Richard Schickel in Life magazine panned the film, saying it failed to translate what made Joseph Heller's novel a generational phenomenon to the screen. In his review entitled "One of our novels is missing," Schickel wrote:Mike Nichols' movie version of the novel is, in tone, as hot and heavy as the original was cool and light. Charitably, one might say that he was seeking the visual equivalent of the book's verbal style. But he failed abysmally, and in the process he and Writer Buck Henry have mislaid every bit of the humor that made the novel emotionally bearable and esthetically memorable, replacing it with desperately earnest proof they hate war.... [T]he key to the film's almost total failure lies in its restructuring of the novel. It is shot as if it were a single hallucinatory flashback suffered by Yossarian, Heller's Everyman-turned-Bombardier.... Far from seeming wild and free, this dream structure struck me as inhumanly manipulative, for it imposes on both the material and the audience a single, simple point of view: I'm crazy, they're crazy, we're all crazy in this crazy world. The characters can't wiggle free of it and live for so much as a single wayward, truly human moment. We, as an audience, are never allowed to think, feel, respond as we will. We are as trapped at a single level of response as ever we were in those hack war movies Nichols mocks.
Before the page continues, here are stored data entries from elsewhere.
(** Removing index [i] keeps every other element, in order. *)
Lemma filterIndexNot_split l i a :
  nth_error l i = Some a ->
  exists l1 l2, l = l1 ++ a :: l2 /\ List.length l1 = i /\
                JS.filterIndexNot i l = l1 ++ l2.
Proof.
  revert i. induction l as [|b l IH]; intros [|i] H; simpl in *; try discriminate.
  - inversion H; subst. exists [], l. auto.
  - destruct (IH i H) as (l1 & l2 & E & L & F).
    exists (b :: l1), l2. simpl. subst l. rewrite F. auto.
Qed.
End ArrayFacts.

(** ** Inventory and world measures *)

Lemma adjustCount_types t d inv :
  map item_type (adjustCount t d inv) = map item_type inv.
Proof.
  unfold adjustCount. rewrite map_map. apply map_ext.
  intro i. now destruct (BlockType_eqb (item_type i) t).
Qed.

Lemma trackable_types inv t :
  trackable inv t = existsb (fun t' => BlockType_eqb t' t) (map item_type inv).
Proof.
  unfold trackable. induction inv as [|i inv IH]; simpl; [reflexivity|].
  now rewrite IH.
Qed.

Lemma trackable_adjustCount t d inv t' :
  trackable (adjustCount t d inv) t' = trackable inv t'.
Proof. now rewrite !trackable_types, adjustCount_types. Qed.

Lemma trackable_In inv t :
  trackable inv t = true <-> In t (map item_type inv).
Proof.
  rewrite trackable_types, existsb_exists. split.
  - intros (t' & Hin & E). apply BlockType_eqb_eq in E. now subst.
  - intro Hin. exists t. split; [assumption|apply BlockType_eqb_refl].
Qed.

(** Without a slot of the type, the credit or debit changes nothing. *)
Lemma adjustCount_untracked t d inv :
  trackable inv t = false -> adjustCount t d inv = inv.
Proof.
  unfold trackable, adjustCount. induction inv as [|i inv IH]; simpl; [reflexivity|].
  intro H. apply orb_false_iff in H as [Hi Hr].
  rewrite Hi. f_equal. now apply IH.
Qed.
Definition run_actions (actions : list Action) : list State :=
  fold_left step actions [].

End Proxy.

(** What holds of a session that the module has created: it started one
    subprocess, the command written and the call still waiting are one at
    most, and the continuation it holds, if any, is the one of that call,
    whose promise is the first of the session. *)
Definition one_command (st : State) : Prop :=
  spawned (snd st) = 1%nat
  /\ (List.length (stdin (snd st)) + List.length (suspended (snd st)) <= 1)%nat
  /\ Forall (fun c => result c = 0%nat) (suspended (snd st))
  /\ (_commandResolve (fst st) = None
      \/ _commandResolve (fst st) = Some 0%nat).

(** What a handler of the output leaves alone: the subprocesses started,
    the commands written and the calls that wait; the continuation it
    keeps or drops. *)
Definition handler_frame (st st' : State) : Prop :=
  spawned (snd st') = spawned (snd st)
  /\ stdin (snd st') = stdin (snd st)
  /\ suspended (snd st') = suspended (snd st)
  /\ (_commandResolve (fst st') = _commandResolve (fst st)
      \/ _commandResolve (fst st') = None).

(** The examples below have a string wherever a text is put together, so
    that nothing is coerced in them. *)
Definition no_coercion (v : option JSON) : string := "".

(** A session whose subprocess has said that it is ready, and which has
    written its command. *)
Definition busy_session : State :=
  deliver Json.parse no_coercion
          (Output stdout ("STARTED" ++ String LF ""))
          (open_session "{}").

End Refactor.

(** ** [src/features/refactor.ts]: offsets and the application of a diff *)

Module Operations.
Import JS.

Record Position : Type := { line : nat; character : nat }.

(** The text document of the editor: its text and its [offsetAt]. *)
Record TextDocument : Type := {
  getText : string;
  offsetAt : Position -> nat;
}.

(** The offsets at which the lines after the first one start; a line ends
    with LF, with CR LF or with CR. *)
Fixpoint line_starts (pos : nat) (s : string) : list nat :=
  match s with
  | "" => []
  | String "010" rest => S pos :: line_starts (S pos) rest
  | String "013" (String "010" rest) =>
      S (S pos) :: line_starts (S (S pos)) rest
  | String "013" rest => S pos :: line_starts (S pos) rest
  | String _ rest => line_starts (S pos) rest
  end.

(** The loop of the editor library that moves an offset back over the
    line terminator in front of it, [steps] characters at most. *)
Fixpoint ensureBeforeEOL (text : string) (steps offset : nat) : nat :=
  match steps with
  | O => offset
  | S steps' =>
      match get (offset - 1) text with
      | Some c =>
          if (Ascii.eqb c LF || Ascii.eqb c CR)%bool
          then ensureBeforeEOL text steps' (offset - 1)
          else offset
      | None => offset
      end
  end.

(** A document over a text, with the [offsetAt] of the editor library:
    the start of the line plus the character, kept inside the line and
    in front of its line terminator. *)
Definition document_of (text : string) : TextDocument :=
  {| getText := text;
     offsetAt := fun position =>
       let lineOffsets := (0 :: line_starts 0 text)%nat in
       match nth_error lineOffsets (line position) with
       | None => String.length text
       | Some lineOffset =>
           let nextLineOffset :=
             match nth_error lineOffsets (S (line position)) with
             | Some next => next
             | None => String.length text
             end in
           let offset :=
             Nat.min (lineOffset + character position) nextLineOffset in
           ensureBeforeEOL text (offset - lineOffset) offset
       end |}.
Lemma rick_custom_filter_rows (E : Env) (F : Rick.filter_spec) :
  row_filter (Rick.custom_filter E F).
Proof.
  eapply row_filter_ext;
    [| exact (row_filter_comp _ _
                (row_filter_select "Status"
                   (fun r => isin (Rick.f_status F) (r !!! "Status")))
                (row_filter_comp _ _
                   (row_filter_select "Phase_Owner"
                      (fun r => isin (Rick.f_owner F) (r !!! "Phase_Owner")))
                   (row_filter_comp _ _
                      (row_filter_selector (Rick.f_overdue F) "Only overdue"
                         "Not overdue" "Overdue")
                      (row_filter_search E ["Job_ID"; "Client"; "Item"]
                         (Rick.f_search F)))))].
  intros df. unfold Rick.custom_filter.
  destruct (require df "Status"); [|done]. rewrite !bind_ok. cbv zeta.
  destruct (require _ "Phase_Owner"); [|done]. by rewrite !bind_ok.
Qed.

Lemma rick_repair_filter_rows (E : Env) (F : Rick.filter_spec) :
  row_filter (Rick.repair_filter E F).
Proof.
  eapply row_filter_ext;
    [| exact (row_filter_comp _ _
                (row_filter_select "Status"
                   (fun r => isin (Rick.f_status F) (r !!! "Status")))
                (row_filter_comp _ _
                   (row_filter_select "Assigned_To"
                      (fun r => isin (Rick.f_owner F) (r !!! "Assigned_To")))
                   (row_filter_comp _ _
                      (row_filter_selector (Rick.f_overdue F) "Only overdue"
                         "Not overdue" "Overdue")
                      (row_filter_search E ["Job_ID"; "Client"; "Item"; "Repair_Type"]
                         (Rick.f_search F)))))].
  intros df. unfold Rick.repair_filter.
  destruct (require df "Status"); [|done]. rewrite !bind_ok. cbv zeta.
  destruct (require _ "Assigned_To"); [|done]. by rewrite !bind_ok.
Qed.

Lemma jewelry_custom_filter_rows (E : Env) (F : Jewelry.filter_spec) :
  row_filter (Jewelry.custom_filter E F).
Proof.
  eapply row_filter_ext;
    [| exact (row_filter_comp _ _
                (row_filter_select "Status"
                   (fun r => isin (Jewelry.f_status F) (r !!! "Status")))
                (row_filter_comp _ _
                   (row_filter_selector (Jewelry.f_paid F) "Paid" "Unpaid" "Paid")
                   (row_filter_search E ["Job_ID"; "Client"; "Item"]
                      (Jewelry.f_search F))))].
  intros df. unfold Jewelry.custom_filter.
  destruct (require df "Status"); [|done]. by rewrite !bind_ok.
Qed.

(** C8.  The filters are idempotent: for every frame and every filter
    specification, filtering the output of a filter again with the same
    specification gives the same output (and a filter that raises has no
    output to filter again). *)
Theorem filter_idempotent (E : Env) (df : DataFrame) :
  (forall F : Rick.filter_spec,
     (Rick.custom_filter E F df ≫= Rick.custom_filter E F)
     = Rick.custom_filter E F df
     /\ (Rick.repair_filter E F df ≫= Rick.repair_filter E F)
        = Rick.repair_filter E F df)
  /\ (forall F : Jewelry.filter_spec,
        (Jewelry.custom_filter E F df ≫= Jewelry.custom_filter E F)
        = Jewelry.custom_filter E F df)
  /\ (forall (F : Rick.filter_spec) out,
        Rick.custom_filter E F df = Ok out ->
        Rick.custom_filter E F out = Ok out)
  /\ (forall (F : Rick.filter_spec) out,
        Rick.repair_filter E F df = Ok out ->
        Rick.repair_filter E F out = Ok out)
  /\ (forall (F : Jewelry.filter_spec) out,
        Jewelry.custom_filter E F df = Ok out ->
        Jewelry.custom_filter E F out = Ok out).
Proof.
  assert (Hok : forall g out, row_filter g -> g df = Ok out -> g out = Ok out).
  { intros g out Hg Hout. pose proof (row_filter_idemp g df Hg) as H.
    by rewrite Hout, bind_ok in H. }
  split; [intros F; split; apply row_filter_idemp|].
  { apply rick_custom_filter_rows. }
  { apply rick_repair_filter_rows. }
  split; [intros F; apply row_filter_idemp, jewelry_custom_filter_rows|].
  split; [intros F out; apply Hok, rick_custom_filter_rows|].
  split; [intros F out; apply Hok, rick_repair_filter_rows|].
  intros F out; apply Hok, jewelry_custom_filter_rows.
Qed.

Lemma filter_idempotent_witness :
  Rick.custom_filter env0 (searching "RING") three_jobs
  = Ok (loc three_jobs (fun r => cell_eq_str "C-1" (r !!! "Job_ID")))
  /\ Rick.custom_filter env0 (searching "RING")
       (loc three_jobs (fun r => cell_eq_str "C-1" (r !!! "Job_ID")))
     = Ok (loc three_jobs (fun r => cell_eq_str "C-1" (r !!! "Job_ID"))).
Proof.
  assert (H : Rick.custom_filter env0 (searching "RING") three_jobs
              = Ok (loc three_jobs (fun r => cell_eq_str "C-1" (r !!! "Job_ID"))))
    by reflexivity.
  split; [exact H|].
  destruct (filter_idempotent env0 three_jobs) as (_ & _ & Hc & _).
  exact (Hc (searching "RING") _ H).
Defined.

(** ** Trimming *)







(** ** Appending a record *)

Lemma fill_missing_lookup (cols : list string) (r : row) (c : string) :
  fill_missing cols r !! c
  = match r !! c with
    | Some v => Some v
    | None => if bool_decide (c ∈ cols) then Some NaN else None
    end.
Proof.
  revert c. induction cols as [|c' cols IH]; intros c; simpl.
  - by destruct (r !! c).
  - assert (Hin : bool_decide (c ∈ c' :: cols)
                  = bool_decide (c = c') || bool_decide (c ∈ cols)).
    { apply eq_true_iff_eq. rewrite orb_true_iff, !bool_decide_eq_true.
      apply elem_of_cons. }
    rewrite Hin. clear Hin.
    destruct (decide (c = c')) as [-> | Hne].
    + rewrite bool_decide_eq_true_2 by done. simpl.
      destruct (fill_missing cols r !! c') as [v'|] eqn:Hc'.
      * rewrite Hc'. rewrite IH in Hc'. destruct (r !! c'); [congruence|].
        destruct (bool_decide (c' ∈ cols)); congruence.
      * rewrite lookup_insert_eq. rewrite IH in Hc'. by destruct (r !! c').
    + rewrite bool_decide_eq_false_2 by done. simpl.
      destruct (fill_missing cols r !! c') as [v'|]; [apply IH|].
      rewrite lookup_insert_ne by done. apply IH.
Qed.

Lemma fill_missing_some (cols : list string) (r : row) (c : string) (v : cell) :
  r !! c = Some v -> fill_missing cols r !! c = Some v.
Proof. intros H. by rewrite fill_missing_lookup, H. Qed.

Lemma concat_row_rows (df : DataFrame) (new_row : list (string * cell)) :
  rows (concat_row df new_row)
  = (map (fill_missing (columns (concat_row df new_row))) (rows df)
     ++ [fill_missing (columns (concat_row df new_row)) (list_to_map new_row)])%list.
Proof. unfold concat_row. simpl. by rewrite map_app. Qed.


(** ** Intake *)

(** A column name outside a list of column names, by evaluation. *)
Ltac not_in_cols := apply (bool_decide_unpack _); vm_compute; exact I.







(** Reading a literal column in a record given by its items. *)
Ltac lookup_items :=
  rewrite ?list_to_map_cons; simpl fst; simpl snd;
  repeat (rewrite lookup_insert_ne by done);
  apply lookup_insert_eq.



Lemma choices_trimmed :
  forallb trimmed (Rick.CUSTOM_STATUSES ++ Rick.REPAIR_STATUSES
                   ++ Rick.ALL_ASSIGNEES ++ Rick.COMPLEXITY
                   ++ Jewelry.CUSTOM_STATUSES ++ Jewelry.REPAIR_STATUSES)%list
  = true.
Proof. reflexivity. Qed.



(** ** The stored collection after an insert, an edit, a load *)

Lemma balance_row_consistent (E : Env) (r : row) :
  balance_consistent (balance_row E r).
Proof.
  exists (price_of E r), (deposit_of E r). unfold balance_row.
  split; [by simplify_map_eq|]. split; [by simplify_map_eq|].
  split; by simplify_map_eq.
Qed.

Lemma derived_row_consistent (E : Env) (date_col : string) (r : row) :
  date_col ∈ ["Due_Date"; "Promised_Date"] ->
  derived_consistent E date_col (derived_row E date_col r).
Proof.
  intros Hdc. split.
  - destruct (balance_row_consistent E r) as (t & d & Ht & Hd & Hr & Hp).
    exists t, d. unfold derived_row. by rewrite !lookup_insert_ne.
  - unfold derived_row at 1. rewrite lookup_insert_eq. do 3 f_equal.
    + unfold due_text, row_get, derived_row. f_equal.
      rewrite lookup_insert_ne; [done|by list_cases Hdc].
    + unfold status_text, row_get, derived_row. by rewrite lookup_insert_ne.
Qed.











Lemma elem_of_map_row (f : row -> row) (l : list row) (r' : row) :
  r' ∈ map f l -> exists r, r' = f r /\ r ∈ l.
Proof. apply list_elem_of_fmap. Qed.




(** * The scenarios of the specification, evaluated *)

(** A rejected submission leaves the store as it is. *)
Example scenario_rejected :
  Rick.add_custom env0 (rick_form "") empty_store
  = Ok (empty_store, [st_error "Job ID and Client are required."])
  /\ Jewelry.add_custom env0 (jewelry_form "") empty_store
     = Ok (empty_store, [st_error "Job ID is required."]).
Proof. split; reflexivity. Qed.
In later years, film historians and reviewers Jack Harwick and Ed Schnepf characterized the film as deeply flawed, calling Henry's screenplay disjointed, and claimed its only redeeming features were the limited aerial sequences.

=== Box office ===
Upon the initial release, Catch-22 earned US$24.9 million out of the budget of US$18 million, earning it a spot in the top ten box office hits of 1970, but falling short of being profitable. It was director Mike Nichols' third film, after the acclaimed Who's Afraid of Virginia Woolf? and The Graduate. It was not regarded as a comparable success, earning less money and critical acclaim than the film version of MASH, another war-themed black comedy released earlier the same year. In addition, some critics believed that the film appeared as Americans were becoming more resentful of the bitter and ugly experience of the Vietnam War, leading to a general decline in the interest of war pictures, with the notable exceptions of MASH and Patton. Critic Lucia Bozzola wrote "Paramount spent a great deal of money on Catch-22, but it wound up getting trumped by another 1970 antiwar farce: Robert Altman's MASH."

==Adaptations in other media==
A pilot episode for a Catch-22 television series was aired on ABC in 1973, with Richard Dreyfuss in the Captain Yossarian role.

A six-part Catch 22 miniseries, produced by Hulu and Sky Italia, premiered worldwide in 2019.

==In popular culture==
The anti-war song "Survivor Guilt" by punk rock band Rise Against features samples of dialog from the movie, specifically the discussion between Nately and the old man about the fall of great countries and potential fall of the US, and their argument about the phrase "It's better to live on your feet than die on your knees." The same excerpts from the film previously were used by lead singer Tim McIlrath, in the song "Burden", recorded by his former band, Baxter.